Welcome to CFF-U Business Series!

Welcome back to CFF university. I love recording these videos for you as a client of commercial fleet. I absolutely love the game of business, the language of business, and you know, from my own days of starting commercial fleet, 26 years ago, I didn’t have a roadmap. I didn’t have a playbook that I could follow. And so that’s why we do CFF university. It gives you a structured format of if you do the things we teach in CFF university in your business, you will run a better business period. End of story. We have had hundreds of people come through our burn, the ships bootcamp, which is where this content comes from. Uh, my partner, judge Graham and I in that business have taught hundreds of people. And we have watched incredible results from our alumni group who simply do the steps that you’re being taught.

Deadly Habit #1 – Talking In Bull S**t

This Chapter is SU super important to me because I believe it is the secret sauce of business. I believe it’s the future of business. Everybody talks about, you know, businesses about revenue and profits and scale and growth. Yeah, I get all that and I agree with you, but that happens when you have culture. And I want to offer you seven deadly habits that kill your business. Now we’re going to get into in a few chapters more about culture, but I want to give you these seven things that if they’re going on in your business, you need to fix them. So let’s get into it.

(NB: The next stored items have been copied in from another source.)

(* ===== verification/MountView.v ===== *)
(** * MountView: mounting views ([pliego-dom])

    Models the building of live nodes of [crates/pliego-dom/src/mount.rs]:
    [mount_before] over every kind of view, the effects of dynamic texts and
    attributes, the installation of dynamic and keyed slots, [stage_view] and [mount].

    A view is that of [Dom]: each closure comes with the answer of the call at hand,
    so the effects here are their first runs; [run_text_effect], [run_attribute_effect]
    and the runs of [MountUpdate] take the answer of any later run. *)

From S2P Require Import Prelude Reactive DomName Dom MountTree MountState MountScope KeyedLis MountUpdate.

Local Open Scope string_scope.
Local Open Scope N_scope.

Definition XLINK_URI : chars := str "http://www.w3.org/1999/xlink".
Definition XML_URI : chars := str "http://www.w3.org/XML/1998/namespace".
Definition XMLNS_URI : chars := str "http://www.w3.org/2000/xmlns/".

(** [str::split_once(':')]. *)
Fixpoint split_colon (s : chars) : option (chars * chars) :=
  match s with
  | [] => None
  | c :: s => if c =? 58 then Some ([], s) else '(a, b) ← split_colon s; Some (c :: a, b)
  end.

Definition attribute_namespace (ns : ElementNamespace) (name : chars) : option chars :=
  if bool_decide (ns <> Svg) then None
  else if bool_decide (name = str "xmlns") || bool_decide (take 6 name = str "xmlns:") then Some XMLNS_URI
  else
    '(prefix, _) ← split_colon name;
    if bool_decide (prefix = str "xlink") then Some XLINK_URI
    else if bool_decide (prefix = str "xml") then Some XML_URI
    else None.

Record MountPosition : Type := mkPosition {
  position_parent : Node;
  position_before : option Node;
  inherited_namespace : ElementNamespace;
  parent_context : option ParentContext;
}.

Section mounting.
Context `{Foreign, UnicodeTables}.
Context (fuel : nat).

(** ** Elements and attributes *)

Definition get_attribute (d : Document) (element : Node) (ns : ElementNamespace) (name : chars) : option chars :=
  let local_name := match split_colon name with Some (_, local) => local | None => name end in
  match attribute_namespace ns name with
  | Some uri => element_get_attribute d element (Some uri) local_name
  | None => element_get_attribute d element None name
  end.

(** The subjects of browser errors are names here. *)
Definition browser_call_on (operation : MountOperation) (subject : chars) (call : Document -> result chars Document) : M unit :=
  d ← gets doc;
  match call d with
  | Ok d => _ ← modify (set_doc d); run_site Reaction
  | Err detail => fail (BrowserError operation (diagnostic subject) (diagnostic detail))
  end.

Definition set_attribute (element : Node) (ns : ElementNamespace) (name value : chars) : M unit :=
  browser_call_on SetAttribute name (fun d => element_set_attribute d element (attribute_namespace ns name) name value).

Definition validate_mount_text (value : chars) (parent : option ParentContext) (has_content : bool) : result RenderError unit :=
  match find_normalized 0 value with
  | Some (index, character) => Err (ParserNormalizedText index character)
  | None => validate_direct_text parent value has_content
  end.

Definition validate_mount_element (parent : option ParentContext) (t : chars) (ns : ElementNamespace) : result RenderError unit :=
  _ ← validate_parser_adjusted_svg_tag parent t ns;
  validate_direct_element parent t ns.

Definition validate_mount_attribute (t name value : chars) (ns : ElementNamespace) : result MountError unit :=
  _ ← map_err InvalidView (validate_attribute_value name value);
  map_err InvalidRender (validate_parser_adjusted_svg_attribute t name ns).

(** ** Scopes and nodes *)

(** [MountScope::with_errors_and_ancestors]: a lease of the scope, a lease of its sentinel. *)
Definition new_scope (ancestors : list ScopeId) (o : OriginId) : M ScopeId :=
  id ← gets (fun w => fresh (dom (cleanups w) ∪ dom (scopes w)));
  _ ← modify (fun w => set_cleanups (<[id := mkCleanup None [] ancestors o false false false true 2 0]> (cleanups w)) w);
  _ ← put_scope id (mkScope true false true false);
  mret id.

Definition register_node (id : ScopeId) (n : Node) : M unit :=
  s ← scope_of id;
  match s with
  | Some s =>
      if has_lease s then modify (with_cleanup id (fun c => put_owned_nodes (owned_nodes c ++ [n]) c))
      else fail (scope_gone RegisterCleanup)
  | None => fail (scope_gone RegisterCleanup)
  end.

(** [cleanup_weak]. *)
Definition ensure_leased (id : ScopeId) : M unit :=
  s ← scope_of id;
  match s with
  | Some s => if has_lease s then mret tt else fail (scope_gone RegisterCleanup)
  | None => fail (scope_gone RegisterCleanup)
  end.

Definition created (id : ScopeId) (make : Document -> Node * Document) : M Node :=
  made ← gets (fun w => make (doc w));
  _ ← modify (set_doc made.2);
  _ ← register_node id made.1;
  mret made.1.

Definition fork_origin (o : OriginId) : M OriginId :=
  id ← gets (fun w => fresh (dom (origins w)));
  _ ← modify (fun w => set_origins (<[id := mkOrigin 0 None (Some o)]> (origins w)) w);
  mret id.

Definition scope_origin (id : ScopeId) : M OriginId := c ← cleanup_of id; mret (origin c).

(** [owner.effect(..)]: the first run; disposals it deferred follow it. *)
Definition install_effect {A} (id : ScopeId) (run : M A) : M A :=
  owner_operation InstallEffect id
    (_ ← modify (fun w => set_running (id :: running w) w);
     r ← try run;
     _ ← end_effect fuel id;
     of_result r).

(** ** Effects of texts and attributes *)

(** One run of the effect of a dynamic text that answers [candidate]. *)
Definition run_text_effect (id : ScopeId) (target : N) (text : Node) (context : option ParentContext)
    (has_content : bool) (candidate : chars) : M (option MountError) :=
  r ← try
    (_ ← upgrade InstallEffect id;
     releasing [id]
       (chain ← active_chain InstallEffect id;
        releasing chain
          (_ ← run_site (AnswerValue id);
           _ ← ensure_all_active InstallEffect chain;
           _ ← of_result (map_err InvalidRender (validate_mount_text candidate context has_content));
           _ ← ensure_all_active InstallEffect chain;
           previous ← gets (fun w => text_data (doc w) text);
           plan ← before_dom_commit target (SetText (clen previous) (clen candidate));
           _ ← ensure_all_active InstallEffect chain;
           _ ← modify (fun w => set_doc (set_text_data candidate text (doc w)) w);
           after_dom_commit plan)));
  match r with
  | Ok _ => mret None
  | Err error => _ ← modify (record_error error); mret (Some error)
  end.

(** One run of the effect of a dynamic attribute. *)
Definition run_attribute_effect (id : ScopeId) (target : N) (element : Node) (t : chars) (ns : ElementNamespace)
    (name : chars) (answer : result DomError chars) : M (option MountError) :=
  r ← try
    (_ ← upgrade InstallEffect id;
     releasing [id]
       (chain ← active_chain SetAttribute id;
        releasing chain
          (_ ← run_site (AnswerValue id);
           _ ← ensure_all_active SetAttribute chain;
           candidate ← of_result (map_err InvalidView answer);
           _ ← of_result (validate_mount_attribute t name candidate ns);
           _ ← ensure_all_active SetAttribute chain;
           previous ← gets (fun w => get_attribute (doc w) element ns name);
           plan ← before_dom_commit target
                    (SetAttributeOp name (bool_decide (is_Some previous)) (clen candidate));
           _ ← ensure_all_active SetAttribute chain;
           write ← try (set_attribute element ns name candidate);
           _ ← ensure_all_active SetAttribute chain;
           _ ← of_result write;
           after_dom_commit plan)));
  match r with
  | Ok _ => mret None
  | Err error => _ ← modify (record_error error); mret (Some error)
  end.
(* ===== verification/MountOutcome.v ===== *)
(** * MountOutcome: what a run of a keyed effect leaves behind ([pliego-dom])

    The outcome of [run_keyed_effect] under arbitrary interference: a run that
    succeeds installs exactly the pending rows, in order, and keeps the scope of every
    key it already had; a run that fails gives the slot back with the rows it had, or
    poisons it. *)

From S2P Require Import Prelude Reactive DomName Dom DomHtml MountTree MountState MountSample MountScope KeyedLis MountUpdate MountView MountSafety.

Local Open Scope N_scope.

(** ** Runs of the monad *)

Section runs.
Context `{Foreign}.

Lemma bind_run {A B} (m : M A) (f : A -> M B) w r w' :
  (m ≫= f) w = Ran (r, w') ->
  (exists a w1, m w = Ran (Ok a, w1) /\ f a w1 = Ran (r, w')) \/ (exists e, m w = Ran (Err e, w') /\ r = Err e).
Proof.
  unfold mbind, m_bind. destruct (m w) as [[[a|e] w1]|] eqn:Hw; [| |done].
  - intros Hr. left. by exists a, w1.
  - intros [= <- <-]. right. by exists e.
Qed.

Lemma bind_run_ok {A B} (m : M A) (f : A -> M B) w b w' :
  (m ≫= f) w = Ran (Ok b, w') -> exists a w1, m w = Ran (Ok a, w1) /\ f a w1 = Ran (Ok b, w').
Proof. intros [(a & w1 & Ha & Hf)|(e & _ & He)]%bind_run; [by exists a, w1|done]. Qed.

Lemma try_run {A} (m : M A) w r w' : try m w = Ran (r, w') -> exists r', r = Ok r' /\ m w = Ran (r', w').
Proof. unfold try. destruct (m w) as [[r' w1]|]; [|done]. intros [= <- <-]. by exists r'. Qed.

We call these the deadly seven, the first, and I apologize for the language,

The first is called talking in Bull S***. It’s when your organization doesn’t tell each other honest truth, your managers are kind of afraid to bring bad news.

Telling People The TRUTH

You’re afraid to give someone bad news. People are afraid to tell you that they’re unhappy. And so you end up with this feeding frenzy of no one telling anybody the truth. Here is the evidence that this habit exists in your business. The evidence of talking in BS in your organization is that you’re having coated conversations. You’re just having a hard time telling people the hard truth. There is a failure to deliver bad news. That’s going on in your organization as well. People are simply afraid to tell you that they lost the deal, right?

The contract didn’t come through. And so, you know, you’re planning on this revenue. You’re looking at the sales pipeline of new deals that might be happening in your or accounts that your salespeople are calling on. And you think, oh, we’re going to land that. We’re going to land that because your salespeople are talking in BS and no one’s telling you the truth.

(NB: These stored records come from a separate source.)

(** C13. Cleanups and receipts under every interleaving of any number of operations,
    several of which may drain: never more than one receipt is handed over; and once all
    operations have finished on a scope that drains or is closed, every cleanup and
    internal cleanup whose registration succeeded was run exactly once, none is left,
    and a closed scope has handed over its receipt. *)
Theorem cleanups_run_exactly_once cfg : reachable receipts_of cfg ->
  (length (sink (shared cfg)) <= 1)%nat /\
  (finished cfg -> draining (state (shared cfg)) = true ->
   items (cleanups (shared cfg)) = [] /\ ran (cleanups (shared cfg)) ≡ₚ registered (cleanups (shared cfg)) /\
   items (internal_cleanups (shared cfg)) = [] /\
   ran (internal_cleanups (shared cfg)) ≡ₚ registered (internal_cleanups (shared cfg)) /\
   (state (shared cfg) = Closed -> length (sink (shared cfg)) = 1%nat)).
Proof.
  intros Hr. pose proof (owned_good receipts_of cfg Hr) as Hg. split.
  { destruct Hg as (_ & ls & [O1 O2 O3 O4] & _). destruct (receipt_recorded _); lia. }
  intros Hf Hd. destruct (finished_idle _ _ _ _ _ Hg Hf) as (ls & [O1 O2 O3 O4] & Hls). rewrite Hd in O1, O2.
  assert (Hidle : Forall (fun l => l = no_bag) (map user ls) /\ Forall (fun l => l = no_bag) (map own ls) /\
    List.filter id (map records ls) = [] /\ existsb id (map closes ls) = false).
  { clear -Hls. induction Hls as [|l ls -> _ (I1 & I2 & I3 & I4)]; [done|]. cbn. split_and!; try done; by constructor. }
  destruct Hidle as (I1 & I2 & I3 & I4). destruct (bag_over _ _ O1 I1) as [B1 B2]. destruct (bag_over _ _ O2 I2) as [B3 B4].
  split_and!; try done. intros Hc. rewrite I3 in O3. rewrite I4 in O4. destruct (O4 Hc) as [Hrec|?]; [|done]. rewrite Hrec in O3. cbn in O3. lia.
Qed.

End promises.

(** ** Runs *)

Section runs.
Context {Data Receipts : Type} (receipts_of : Data -> Receipts).

(** A schedule: one action of an operation, all it has left, a call, or time. *)
Inductive Action : Type := Run (i : nat) | Finish (i : nat) | Start (c : @Call Data) | Wait (d : N) | Wake.

Definition run_one (cfg : Config Data Receipts) (i : nat) : option (Config Data Receipts) :=
  match threads cfg !! i with
  | Some (Atom f) =>
      match f (shared cfg) with Some (s, m) => Some (mkConfig s (<[i := m]> (threads cfg))) | None => None end
  | _ => None
  end.

Fixpoint run_all (fuel : nat) (cfg : Config Data Receipts) (i : nat) : Config Data Receipts :=
  match fuel with
  | O => cfg
  | S fuel => match run_one cfg i with Some cfg => run_all fuel cfg i | None => cfg end
  end.

Definition act (cfg : Config Data Receipts) (a : Action) : Config Data Receipts :=
  match a with
  | Run i => default cfg (run_one cfg i)
  | Finish i => run_all 100 cfg i
  | Start c =>
      if callable c then mkConfig (shared cfg) (threads cfg ++ [perform receipts_of (limits (fixed (shared cfg))) c]) else cfg
  | Wait d => mkConfig (set_clock_now (clock_now (shared cfg) + d) (shared cfg)) (threads cfg)
  | Wake =>
      if (deadline_at (fixed (shared cfg)) <=? clock_now (shared cfg)) && negb (completion (shared cfg))
      then mkConfig (shared cfg) (threads cfg ++ [cancel Deadline]) else cfg
  end.

Definition run (cfg : Config Data Receipts) (schedule : list Action) : Config Data Receipts := fold_left act schedule cfg.

Lemma run_one_step cfg cfg' i : run_one cfg i = Some cfg' -> step receipts_of cfg cfg'.
Proof.
  destruct cfg as [s ts]. unfold run_one. cbn. destruct (ts !! i) as [[|f]|] eqn:Hi; [done| |done].
  destruct (f s) as [[s' m]|] eqn:Hf; [|done]. intros [= <-]. by apply step_run with f.
Qed.

Lemma run_all_steps fuel cfg i : rtc (step receipts_of) cfg (run_all fuel cfg i).
Proof.
  revert cfg. induction fuel as [|fuel IH]; intros cfg; cbn; [done|]. destruct (run_one cfg i) as [cfg'|] eqn:Hr; [|done].
  eapply rtc_l; [by eapply run_one_step|apply IH].
Qed.

Lemma act_steps cfg a : rtc (step receipts_of) cfg (act cfg a).
Proof.
  destruct cfg as [s ts], a as [i|i|c|d|]; cbn [act shared threads].
  - destruct (run_one _ i) as [cfg'|] eqn:Hr; [|done]. by apply rtc_once, (run_one_step _ _ i).
  - apply run_all_steps.
  - destruct (callable c) eqn:Hc; [|done]. by apply rtc_once, step_call.
  - apply rtc_once, step_time.
  - destruct (_ && _) eqn:Hd; [|done]. reflect_guards. by apply rtc_once, step_deadline.
Qed.

Lemma run_steps schedule cfg : rtc (step receipts_of) cfg (run cfg schedule).
Proof.
  revert cfg. induction schedule as [|a schedule IH]; intros cfg; cbn; [done|]. etrans; [apply act_steps|apply IH].
Qed.

Lemma run_reachable cfg schedule : opened cfg -> reachable receipts_of (run cfg schedule).
Proof. intros Ho. exists cfg. split; [done|]. apply run_steps. Qed.

End runs.

Module ScopeSample.

Definition receipts (u : unit) : unit := u.
Definition start : Config unit unit := mkConfig (open_scope (mkIdentity "request-1" "deployment-1") "app" "limits" default_limits 0) [].

Definition quiet : Cleanup := fun _ => Finished.
Definition failing : Cleanup := fun _ => Refused "late".

(** A request that is answered, with two cleanups, drained by two operations at once. *)
Definition half : list (@Action unit) :=
  [Start (Advance HeadAdmitted); Finish 0; Start (CommitResponse 200); Finish 1;
   Start (RegisterCleanup quiet); Start (RegisterCleanup failing); Run 2; Finish 3; Finish 2; Finish 3].
Definition rest : list (@Action unit) :=
  [Start (AddResponseBytes 1000); Finish 4; Start CompleteSuccess; Start DrainAndClose; Run 5; Run 5; Run 6; Run 5; Run 5; Finish 6; Finish 5].

Definition half_cfg : Config unit unit := run receipts start half.
Definition served_cfg : Config unit unit := run receipts half_cfg rest.

Lemma start_opened : opened start.
Proof. by exists (mkIdentity "request-1" "deployment-1"), "app", "limits", default_limits, 0. Qed.

Lemma half_reachable : reachable receipts half_cfg.
Proof. unfold half_cfg. apply run_reachable, start_opened. Qed.

Lemma half_served : rtc (step receipts) half_cfg served_cfg.
Proof. unfold served_cfg. apply run_steps. Qed.

Lemma served_reachable : reachable receipts served_cfg.
Proof.
  exists start. split; [apply start_opened|]. transitivity half_cfg; [|apply half_served].
  unfold half_cfg. apply run_steps.
Qed.

(** [complete_success] reads the outcome, releases the lock, and writes it later: a
    cancellation in between is reported as a success with a reason for its failure. *)
Example cancelled_request_succeeds :
  let cfg := run receipts start
    [Start (Advance HeadAdmitted); Finish 0; Start (CommitResponse 200); Finish 1; Start CompleteSuccess; Run 2;
     Start (Cancel Shutdown); Finish 3; Finish 2] in
  map (fun r => (receipt_outcome r, receipt_reason r, final_state r)) (sink (shared cfg)) = [(Success, Some Shutdown, Closed)].
Proof. by vm_compute. Qed.

(** A second drain closes the scope, and its receipt is handed over, while the first
    has yet to run the cleanups. *)
Example closed_before_cleanups :
  let s := shared (run receipts start
    [Start (Advance HeadAdmitted); Finish 0; Start (CommitResponse 200); Finish 1; Start (RegisterCleanup quiet); Finish 2;
     Start DrainAndClose; Start DrainAndClose; Run 3; Run 3; Run 3; Run 3; Finish 4]) in
  (state s, length (sink s), ran (cleanups s)) = (Closed, 1%nat, []).
Proof. by vm_compute. Qed.

(** Cleanups run last in, first out. *)
Example cleanups_are_lifo :
  ran (cleanups (shared (run receipts start
    [Start (Reject (mkDiagnostic "PLG" "refused")); Finish 0; Start (RegisterCleanup quiet); Finish 1;
     Start (RegisterCleanup failing); Finish 2; Start DrainAndClose; Finish 3]))) = [failing; quiet].
Proof. by vm_compute. Qed.

End ScopeSample.

Import ScopeSample.

Lemma request_moves_forward_witness :
  forward (shared half_cfg) (shared served_cfg) /\ state (shared half_cfg) = ResponseCommitted /\ state (shared served_cfg) = Closed.
Proof.
  split; [exact (proj1 (request_moves_forward receipts half_cfg served_cfg half_reachable half_served))|by vm_compute].
Defined.

Lemma scope_within_limits_witness :
  admitted (shared served_cfg) = 1000 /\ admitted (shared served_cfg) <= max_response_bytes (limits (fixed (shared served_cfg))).
Proof.
  split; [by vm_compute|].
  refine (proj2 (proj2 (scope_within_limits receipts served_cfg served_reachable)) _).
  by vm_compute.
Defined.

Lemma cleanups_run_exactly_once_witness :
  ran (cleanups (shared served_cfg)) ≡ₚ registered (cleanups (shared served_cfg)) /\
  registered (cleanups (shared served_cfg)) = [quiet; failing] /\ length (sink (shared served_cfg)) = 1%nat.
Proof.
  assert (Hf : finished served_cfg) by (unfold finished; vm_compute; repeat constructor).
  assert (Hd : draining (state (shared served_cfg)) = true) by by vm_compute.
  pose proof (proj2 (cleanups_run_exactly_once receipts served_cfg served_reachable) Hf Hd) as H.
  split; [exact (proj1 (proj2 H))|]. split; [by vm_compute|].
  refine (proj2 (proj2 (proj2 (proj2 H))) _). by vm_compute.
Defined.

The Cure – Be Fully Transparent With Your People

And then they’ve lost the deal, but they have a fear to come and tell you. They don’t want to give you the bad news. Dude. You need the bad news as the owner, the cure is to move to full transparency in your organization. Allow people to talk. I want to know the good, the bad, the ugly, the warts I want to know. Is there lipstick on that pig, right? I want to know what’s going on. And the organization has to feel trust that if they bring you the good news or the bad news, rather, they’re not going to get their head back, get off.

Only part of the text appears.